Best practice is to ring them up.

Sent from my iPhone using Tapatalk


----------



## A1865 (Aug 29, 2019)

joey24dirt said:


> https://www.sageappliances.com/uk/en/parts-accessories/parts/sp0020426.html
> 
> https://www.sageappliances.com/uk/en/parts-accessories/parts/sp0001801.html
> 
> ...


 Thanks so much! Though do l not also need the lower part too?


----------



## joey24dirt (Jan 28, 2017)

It's possible that one of those selected is the bottom, but they have used the same picture. Wouldn't be the first time they have done that.

They are different part numbers so who knows haha

Sent from my iPhone using Tapatalk


----------



## A1865 (Aug 29, 2019)

joey24dirt said:


> It's possible that one of those selected is the bottom, but they have used the same picture. Wouldn't be the first time they have done that.
> 
> They are different part numbers so who knows haha
> 
> Sent from my iPhone using Tapatalk


 As you suggested, l will just call them.

Thanks for your help! I will update.


----------



## ajohn (Sep 23, 2017)

An engineer that replaced the entire grinder on my BE reckoned both are available.  Can't expect Sage to get the pictures right. There call centre was telling me that it's entirely different there now so probably even worse.

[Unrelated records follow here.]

(** * spacemesh-db-connector: ingestion sink and derived network state

    A shallow embedding of [network/state.go] (the derived state cache) and
    of the NATS sink (consumer bootstrap and the per-subject consumption
    loops), with the properties the specification states about them.

    Conventions.
    - Go's fixed-width integers are values of [Z]; every conversion and every
      arithmetic operation that can wrap is written out ([uint64], [uint32],
      [int64] below).
    - Go strings are [string] (a sequence of bytes); byte slices are lists
      of [Z] in [0, 256).
    - A Go pair [(v, err)] is a [result]: [Ok v] when [err == nil].
    - [float64] is IEEE-754 binary64 as specified by [SpecFloat]
      (precision 53, emax 1024).
    - [sync.Map] is a finite map ([gmap]); a missing key is [None]. *)

From Stdlib Require Import ZArith Lia SpecFloat Ascii String.
From stdpp Require Import base option list gmap strings.
From Equations Require Import Equations.

Local Open Scope Z_scope.

(** ** Fixed-width integers *)

Definition uint64 (x : Z) : Z := x mod 2 ^ 64.
Definition uint32 (x : Z) : Z := x mod 2 ^ 32.
Definition int64 (x : Z) : Z := (x + 2 ^ 63) mod 2 ^ 64 - 2 ^ 63.

Definition MaxUint32 : Z := 4294967295.

(** ** Errors and results *)

(** The error values that reach this code: the two errors of
    [encoding/hex], and whatever a collaborator reports. *)
Inductive error :=
| ErrLength
| InvalidByteError (b : Z)
| ErrCollaborator (msg : string).

Inductive result (A : Type) :=
| Ok (v : A)
| Err (e : error).
Arguments Ok {A} v.
Arguments Err {A} e.

Definition is_ok {A} (r : result A) : bool :=
  match r with Ok _ => true | Err _ => false end.

(** ** float64 *)

Definition float64 := spec_float.

Definition float64_mul : float64 -> float64 -> float64 := SFmul 53 1024.

(** [float64(x)] for an integer [x]: round to nearest, ties to even. *)
Definition float64_of_int (x : Z) : float64 := binary_normalize 53 1024 x 0 false.

(** The integer part of a finite float (rounding toward zero). *)
Definition float64_trunc (f : float64) : option Z :=
  match f with
  | S754_zero _ => Some 0
  | S754_finite s m e =>
      Some (cond_Zopp s (if 0 <=? e then Z.pos m * 2 ^ e else Z.pos m / 2 ^ (- e)))
  | S754_infinity _ | S754_nan => None
  end.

They list 2 shower screens too - one is actually an internal casting, just refitted one. Pity solenoids aren't shown as something else.

John

-


----------



## Niccolo (Sep 13, 2021)

this is a long shot (no pun intended) as the topic is old, but has anyone had to obtain the burrs on a Sage Oracle grinder. Seems that sage only sell the outer burr (SP0001801) but not the inner one (SP0020426). Grateful for any knowledge as to where that inner burr can be sourced.

Thanks

Nico


----------



## MartinB (May 8, 2011)

Don't expect Sage to be helpful in the slightest. They couldn't give me a lead time for the upper burr when I was in need. Absolutely shambolic!


----------



## DavecUK (Aug 6, 2013)

MartinB said:


> Don't expect Sage to be helpful in the slightest. They couldn't give me a lead time for the upper burr when I was in need. Absolutely shambolic!

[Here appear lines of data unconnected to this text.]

(** The dictionary the running call works on, as [return options] hands
    it back: the same object, not a copy. *)
Definition options_ref : M (gmap string value) :=
  fun st => (Return (st_options st), st).

(** ** Module constants *)

Definition COMPRESSIONS : list string := ["bz2"; "gz"; "tar"; "xz"].

Definition COMPRESSION_EXTENSIONS : list string :=
  List.map (fun x => "." ++ x) COMPRESSIONS.

Definition SCOPES : list string := ["config"; "mounted"; "volumes"].

(** ** The option normaliser *)

Section Normalizer.

(** [os.environ], read through [os.getenv]. *)
Variable environ : gmap string string.

(** [directory_exists] is imported from [dump.cli.utils].  It is called
    for its effect only: it either comes back or raises, and may log on
    the way; it is handed a path, not the options. *)
Variable directory_exists : value -> result unit * list log_record.

Definition getenv (k : string) : value :=
  match environ !! k with
  | Some s => VStr s
  | None => VNone
  end.

Definition call_directory_exists (v : value) : M unit :=
  fun st =>
    let '(r, recs) := directory_exists v in
    (r, mkState (st_options st) (st_log st ++ recs)).

(** Lines 98-101: [action] is dropped, [file] becomes [compose_files]. *)
Definition rename_block : M unit :=
  delitem "action" ;;;
  f <- getitem "file" ;;
  setitem "compose_files" f ;;;
  delitem "file".

(** Lines 103-107: the project directory and the project name.  The
    operands of [or] are evaluated from the left, up to the first true
    one; the last operand is the result when none is true. *)
Definition project_block : M unit :=
  d <- getitem "project_dir" ;;
  p <- lift (Path d) ;;
  setitem "project_dir" p ;;;
  d <- getitem "project_dir" ;;
  call_directory_exists d ;;;
  given <- getitem "project_name" ;;
  name <- (if truthy given then ret given
           else
             let env := getenv "COMPOSE_PROJECT_NAME" in
             if truthy env then ret env
             else d <- getitem "project_dir" ;; lift (attr_name d)) ;;
  setitem "project_name" name.

(** Lines 109-115. *)
Definition scope_step (scope : string) : M unit :=
  flag <- getitem scope ;;
  (if truthy flag then
     s <- getitem "scopes" ;;
     s' <- lift (iadd_tuple s [scope]) ;;
     setitem "scopes" s'
   else ret tt) ;;;
  delitem scope.

Definition scopes_block : M unit :=
  setitem "scopes" (VTuple []) ;;;
  for_each SCOPES scope_step ;;;
  s <- getitem "scopes" ;;
  if negb (truthy s) then setitem "scopes" (VTuple SCOPES) else ret tt.

(** Lines 117-123. *)
Definition target_block : M unit :=
  t <- getitem "target" ;;
  (if negb (is_none t) then
     p <- lift (Path t) ;;
     setitem "target" p ;;;
     c <- getitem "compression" ;;
     if is_none c then
       t <- getitem "target" ;;
       sfx <- lift (attr_suffix t) ;;
       if bool_decide (sfx ∈ COMPRESSION_EXTENSIONS) then
         t <- getitem "target" ;;
         sfx <- lift (attr_suffix t) ;;
         setitem "compression" (VStr (Str.drop 1 sfx))
       else ret tt
     else ret tt
   else
     c <- getitem "compression" ;;
     if is_none c then setitem "compression" (VStr "tar") else ret tt).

 Makes you wonder why they don't sell the burrs as a set anyway???

I don't think sage would sprinkle water on owners if they were on fire.....


----------



## MartinB (May 8, 2011)

DavecUK said:


> Makes you wonder why they don't sell the burrs as a set anyway???
> 
> I don't think sage would sprinkle water on owners if they were on fire.....


 Coffee classics are just as bad!! They wanted £94 as a service charge to change the upper burr which is literally a 5 second job and all is needed is a thumb and forefinger. Absolutely pathetic.


----------



## DavecUK (Aug 6, 2013)

MartinB said:


> Coffee classics are just as bad!! They wanted £94 as a service charge to change the upper burr which is literally a 5 second job and all is needed is a thumb and forefinger. Absolutely pathetic.

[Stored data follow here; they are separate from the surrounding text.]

(** ** A call that returns without a NaN has a finite baseline *)

Lemma baseline_cost_finite (fe ad fp r : float) :
  is_positive fe = true -> is_positive ad = true -> is_positive fp = true ->
  (base_fuel_cost_value fe ad fp == lit 0)%py = false ->
  is_nan (cost_difference_value fe ad fp r) = false ->
  is_nan (percentage_increase_value fe ad fp r) = false ->
  finite_pos (Prim2SF (consumption_value fe)) = true /\
  finite_pos (Prim2SF (ad * miles_to_km)) = true /\
  finite_pos (Prim2SF (price_value fp)) = true /\
  finite_pos (Prim2SF (base_fuel_cost_value fe ad fp)) = true.
Proof.
  intros Hfe Had Hfp Hz Hd Hp.
  apply positive_nonneg_or_nan in Hfe, Had, Hfp.
  assert (Lit : forall q, finite_pos (Prim2SF (lit q)) = true ->
                          nonneg_or_nan (Prim2SF (lit q)) = true).
  { intros q Hq. apply nonneg_or_nan_of_nonneg, finite_pos_nonneg, Hq. }
  assert (Nb : nonneg_or_nan (Prim2SF (consumption_value fe)) = true).
  { unfold consumption_value, mpg_to_l_per_100km. cbn [div Binary64].
    apply float_div_closed; [apply Lit; reflexivity | exact Hfe]. }
  assert (Ny : nonneg_or_nan (Prim2SF (ad * miles_to_km)) = true).
  { unfold miles_to_km.
    apply float_mul_closed; [exact Had | apply Lit; reflexivity]. }
  assert (Nz : nonneg_or_nan (Prim2SF (price_value fp)) = true).
  { unfold price_value. cbn [div Binary64].
    apply float_div_closed; [exact Hfp | apply Lit; reflexivity]. }
  assert (Nu : nonneg_or_nan (Prim2SF (consumption_value fe / lit 100)) = true).
  { apply float_div_closed; [exact Nb | apply Lit; reflexivity]. }
  assert (Nv : nonneg_or_nan
                 (Prim2SF (fuel_per_year_value (consumption_value fe) ad))
               = true).
  { unfold fuel_per_year_value. cbn [mul div Binary64].
    apply float_mul_closed; assumption. }
  assert (Nc : nonneg_or_nan (Prim2SF (base_fuel_cost_value fe ad fp)) = true).
  { unfold base_fuel_cost_value. cbn [mul Binary64].
    apply float_mul_closed; assumption. }
  assert (Fc : finite_pos (Prim2SF (base_fuel_cost_value fe ad fp)) = true).
  { apply (baseline_finite _ (Prim2SF (new_fuel_cost_value fe ad fp r))
             (Prim2SF (lit 100)) Nc).
    - cbn [eqb Binary64] in Hz. rewrite FloatAxioms.eqb_spec in Hz.
      exact Hz.
    - apply not_nan_SFeqb in Hd. unfold cost_difference_value in Hd.
      cbn [sub Binary64] in Hd. rewrite FloatAxioms.sub_spec in Hd.
      exact Hd.
    - apply not_nan_SFeqb in Hp.
      unfold percentage_increase_value, cost_difference_value in Hp.
      cbn [mul div sub Binary64] in Hp.
      rewrite FloatAxioms.mul_spec, FloatAxioms.div_spec,
        FloatAxioms.sub_spec in Hp.
      exact Hp. }
  pose proof Fc as Fc'. unfold base_fuel_cost_value in Fc'.
  cbn [mul Binary64] in Fc'.
  apply float_mul_finite_inv in Fc'; [|assumption|assumption].
  destruct Fc' as [Fv Fz].
  unfold fuel_per_year_value in Fv. cbn [mul div Binary64] in Fv.
  apply float_mul_finite_inv in Fv; [|assumption|assumption].
  destruct Fv as [Fu Fy].
  apply float_div_finite_inv in Fu; [|assumption|reflexivity].
  repeat split; assumption.
Qed.

Lemma no_nan_second (a b : float) (l : list float) :
  no_nan (a :: b :: l) = true -> is_nan b = false.
Proof.
  unfold no_nan. cbn [forallb].
  rewrite !andb_true_iff, !negb_true_iff. intros (_ & Hb & _). exact Hb.
Qed.

Lemma Ok_inj {A : Type} (x y : A) : Ok x = Ok y -> x = y.
Proof. intros E. injection E as E. exact E. Qed.

End Binary64Order.

Section ReadingDeltas.

Context {num : Type} `{PyFloat num}.

Open Scope string_scope.
Open Scope py_scope.

Lemma absolute_deltas_value (L : lawful) (fe ad fp : num) :
  divides_by_zero fe ad fp = false ->
  absolute_deltas fe ad fp =
  Ok [ lit 0.00; cost_difference_value fe ad fp (lit 7.2);
       cost_difference_value fe ad fp (lit 8.4);
       cost_difference_value fe ad fp (lit 9.8);
       cost_difference_value fe ad fp (lit 11.0) ].
Proof.
  intros Hz. unfold absolute_deltas. rewrite (calc_returns L) by assumption.
  reflexivity.
Qed.

Lemma percent_deltas_value (L : lawful) (fe ad fp : num) :
  divides_by_zero fe ad fp = false ->
  percent_deltas fe ad fp =
  Ok [ lit 0.00; percentage_increase_value fe ad fp (lit 7.2);
       percentage_increase_value fe ad fp (lit 8.4);
       percentage_increase_value fe ad fp (lit 9.8);
       percentage_increase_value fe ad fp (lit 11.0) ].
Proof.
  intros Hz. unfold percent_deltas. rewrite (calc_returns L) by assumption.
  reflexivity.
Qed.

Lemma deltas_raise (L : lawful) (fe ad fp : num) :
  divides_by_zero fe ad fp = true ->
  absolute_deltas fe ad fp = Raise ZeroDivisionError.
Proof.
  intros Hz. unfold absolute_deltas. rewrite (calc_raises L) by assumption.
  reflexivity.
Qed.

Lemma nondecreasing_five (a b c d e : num) :
  (a <=? b) = true -> (b <=? c) = true -> (c <=? d) = true ->
  (d <=? e) = true ->
  nondecreasing [a; b; c; d; e] = true.
Proof.
  intros Hab Hbc Hcd Hde. cbn [nondecreasing].
  rewrite Hab, Hbc, Hcd, Hde. reflexivity.
Qed.

End ReadingDeltas.

Section Binary64Monotone.

Open Scope string_scope.
Open Scope float_scope.

Ltac by_evaluation := vm_compute; reflexivity.

(** C4, amended.  In binary64: for every strictly positive input on which
    the call returns and no entry of either mapping is NaN, both mappings,
    read in the order A, B, C, D, E, are non-decreasing. *)
Theorem deltas_nondecreasing_without_nan (fe ad fp : float)
    (vs ps : list float) :
  is_positive fe = true -> is_positive ad = true -> is_positive fp = true ->
  absolute_deltas fe ad fp = Ok vs ->
  percent_deltas fe ad fp = Ok ps ->
  no_nan vs = true -> no_nan ps = true ->
  nondecreasing vs = true /\ nondecreasing ps = true.
Proof.
  intros Hfe Had Hfp Ea Ep Na Np.
  destruct (divides_by_zero fe ad fp) eqn:Hdiv.
  { rewrite (deltas_raise Binary64_lawful) in Ea by assumption.
    discriminate Ea. }
  rewrite (absolute_deltas_value Binary64_lawful) in Ea by assumption.
  rewrite (percent_deltas_value Binary64_lawful) in Ep by assumption.
  rewrite (positive_divides_by_zero Binary64_lawful _ _ _ Hfe) in Hdiv.
  apply Ok_inj in Ea, Ep. subst vs ps.
  pose proof (no_nan_second _ _ _ Na) as Hd.
  pose proof (no_nan_second _ _ _ Np) as Hp.
  destruct (baseline_cost_finite fe ad fp (lit 7.2) Hfe Had Hfp Hdiv Hd Hp)
    as (Fb & Fy & Fz & Fc).
  pose proof (cost_difference_ordered fe ad fp Fb Fy Fz Fc) as HD.
  pose proof (percentage_ordered fe ad fp Fb Fy Fz Fc) as HP.
  destruct (HD (lit 7.2) (lit 8.4)) as (NdB & _ & HdBC); try by_evaluation.
  destruct (HD (lit 8.4) (lit 9.8)) as (_ & _ & HdCD); try by_evaluation.
  destruct (HD (lit 9.8) (lit 11.0)) as (_ & _ & HdDE); try by_evaluation.
  destruct (HP (lit 7.2) (lit 8.4)) as (NpB & _ & HpBC); try by_evaluation.
  destruct (HP (lit 8.4) (lit 9.8)) as (_ & _ & HpCD); try by_evaluation.
  destruct (HP (lit 9.8) (lit 11.0)) as (_ & _ & HpDE); try by_evaluation.
  apply nonneg_leb_zero in NdB, NpB.
  split; apply nondecreasing_five; assumption.
Qed.

Lemma deltas_nondecreasing_without_nan_witness :
  nondecreasing [0; 0.35249478008123347; 0.95677154593477098;
                 1.6617611060972344; 2.2660378719507683] = true /\
  nondecreasing [0; 1.6153846153846279; 4.384615384615393;
                 7.6153846153846319; 10.384615384615381] = true.
Proof.
  apply (deltas_nondecreasing_without_nan 40 12000 1.6); reflexivity.
Defined.

End Binary64Monotone.

(* ================================================================== *)
(** * Beyond the claims: the loop, the form, and not-a-number inputs *)

Section LoopInvariant.

Context {num : Type} `{PyFloat num}.

Open Scope string_scope.
Open Scope py_scope.

Lemma dict_keys_set {V W : Type} (d1 : dict V) (d2 : dict W)
    (k : string) (v : V) (w : W) :
  dict_keys d1 = dict_keys d2 ->
  dict_keys (dict_set d1 k v) = dict_keys (dict_set d2 k w).
Proof.
  revert d2. induction d1 as [|[k1 v1] d1 IH]; intros [|[k2 v2] d2] E;
    try discriminate; [reflexivity|].
  cbn in E. injection E as -> E. cbn.
  destruct (String.eqb k2 k); cbn; f_equal.
  - exact E.
  - apply IH. exact E.
Qed.

Lemma loop_body_keys (ad : num) (b : baseline) (item : string * num)
    (cd pi cd' pi' : dict num) :
  dict_keys cd = dict_keys pi ->
  loop_body ad b (cd, pi) item = Ok (cd', pi') ->
  dict_keys cd' = dict_keys pi'.
Proof.
  intros Hk. unfold loop_body. destruct item as [grade rrc].
  destruct (String.eqb grade "A").
  - intros E. injection E as <- <-. assumption.
  - unfold truediv. cbn -[lit].
    repeat match goal with
           | |- context [eqb ?a ?b] => destruct (eqb a b); cbn -[lit]
           end;
      intros E; try discriminate E.
    injection E as <- <-. apply dict_keys_set. assumption.
Qed.

(** X1. The loop keeps the two dictionaries on the same keys: started on
    dictionaries with equal key lists, over any list of grade items and
    with any baseline, a run of the loop that completes leaves
    [cost_differences] and [percentage_increase] with equal key lists, in
    the same order. *)
Theorem loop_keeps_keys_equal (ad : num) (b : baseline)
    (items : list (string * num)) (cd pi cd' pi' : dict num) :
  dict_keys cd = dict_keys pi ->
  for_each (loop_body ad b) items (cd, pi) = Ok (cd', pi') ->
  dict_keys cd' = dict_keys pi'.
Proof.
  revert cd pi. induction items as [|item items IH]; intros cd pi Hk.
  - cbn. intros E. injection E as <- <-. assumption.
  - cbn [for_each].
    destruct (loop_body ad b (cd, pi) item) as [[cd1 pi1]|e] eqn:Hb;
      cbn [bind]; [|intros E; discriminate E].
    apply IH. apply (loop_body_keys _ _ _ _ _ _ _ Hk Hb).
Qed.

End LoopInvariant.

Section FormShape.

Context {num : Type} `{PyFloat num}.

Variable format_2f : num -> string.

Open Scope string_scope.
Open Scope py_scope.

(** The page after a press of the button that does not fail. *)
Lemma on_calculate_value (L : lawful) (fe ad fp : num) (page : list string) :
  on_calculate format_2f true fe ad fp page =
  if divides_by_zero fe ad fp then Raise ZeroDivisionError
  else
    Ok (page ++
        [ heading;
          grade_line format_2f "A" (lit 0.00) (lit 0.00);
          grade_line format_2f "B"
            (cost_difference_value fe ad fp (lit 7.2))
            (percentage_increase_value fe ad fp (lit 7.2));
          grade_line format_2f "C"
            (cost_difference_value fe ad fp (lit 8.4))
            (percentage_increase_value fe ad fp (lit 8.4));
          grade_line format_2f "D"
            (cost_difference_value fe ad fp (lit 9.8))
            (percentage_increase_value fe ad fp (lit 9.8));
          grade_line format_2f "E"
            (cost_difference_value fe ad fp (lit 11.0))
            (percentage_increase_value fe ad fp (lit 11.0)) ])%list.
Proof.
  unfold on_calculate. rewrite (calc_outcome L).
  destruct (divides_by_zero fe ad fp); [reflexivity|].
  cbn [bind]. unfold cost_differences_value, percentage_increase_dict_value.
  cbn [dict_keys map fst for_each write_grade dict_get bind
       String.eqb Ascii.eqb Bool.eqb].
  rewrite <- !app_assoc. reflexivity.
Qed.

(** The page-as-state handler and [on_calculate] agree on the page of a
    press that does not fail and on the exception of one that does. *)
Lemma script_for_write_grade (cd pi : dict num) (keys : list string)
    (page : list string) :
  for_each (write_grade format_2f cd pi) keys page =
  match script_for (write_grade_line format_2f cd pi) keys page with
  | (page', Ok _) => Ok page'
  | (_, Raise e) => Raise e
  end.
Proof.
  revert page. induction keys as [|k keys IH]; intros page; [reflexivity|].
  cbn [for_each script_for]. unfold write_grade, write_grade_line.
  unfold script_bind at 1 2 3. unfold script_of, st_write.
  destruct (dict_get cd k) as [c|e]; cbn [bind]; [|reflexivity].
  destruct (dict_get pi k) as [q|e]; cbn [bind]; [|reflexivity].
  apply IH.
Qed.

Lemma press_button_on_calculate (clicked : bool) (fe ad fp : num)
    (page : list string) :
  on_calculate format_2f clicked fe ad fp page =
  match press_button format_2f clicked fe ad fp page with
  | (page', Ok _) => Ok page'
  | (_, Raise e) => Raise e
  end.
Proof.
  unfold on_calculate, press_button.
  destruct clicked; [|reflexivity].
  unfold script_bind at 1 2. unfold script_of, st_write.
  destruct (calculate_fuel_costs_by_grade fe ad fp) as [[cd pi]|e];
    cbn [bind]; [|reflexivity].
  apply script_for_write_grade.
Qed.

End FormShape.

 We just need proper right of repair laws in the UK


----------



## Niccolo (Sep 13, 2021)

Thanks for your replies. Seems as though this is a deliberate strategy to either sell more machines (they offered me a discount to buy a new one), or push business to the repair company, (perhaps with a commission?). Both burrs are so simple to replace - makes no sense not to supply them. Will have to just replace the upper burr when it is finally in stock and hope that resolves the issue. If I have to replace the machine, I won't be buying a Sage, that's for sure.


----------



## lake_m (Feb 4, 2017)

Are you sure they need replacing? Conical burrs last far longer than flat burrs. Should be good for many many kg's of coffee.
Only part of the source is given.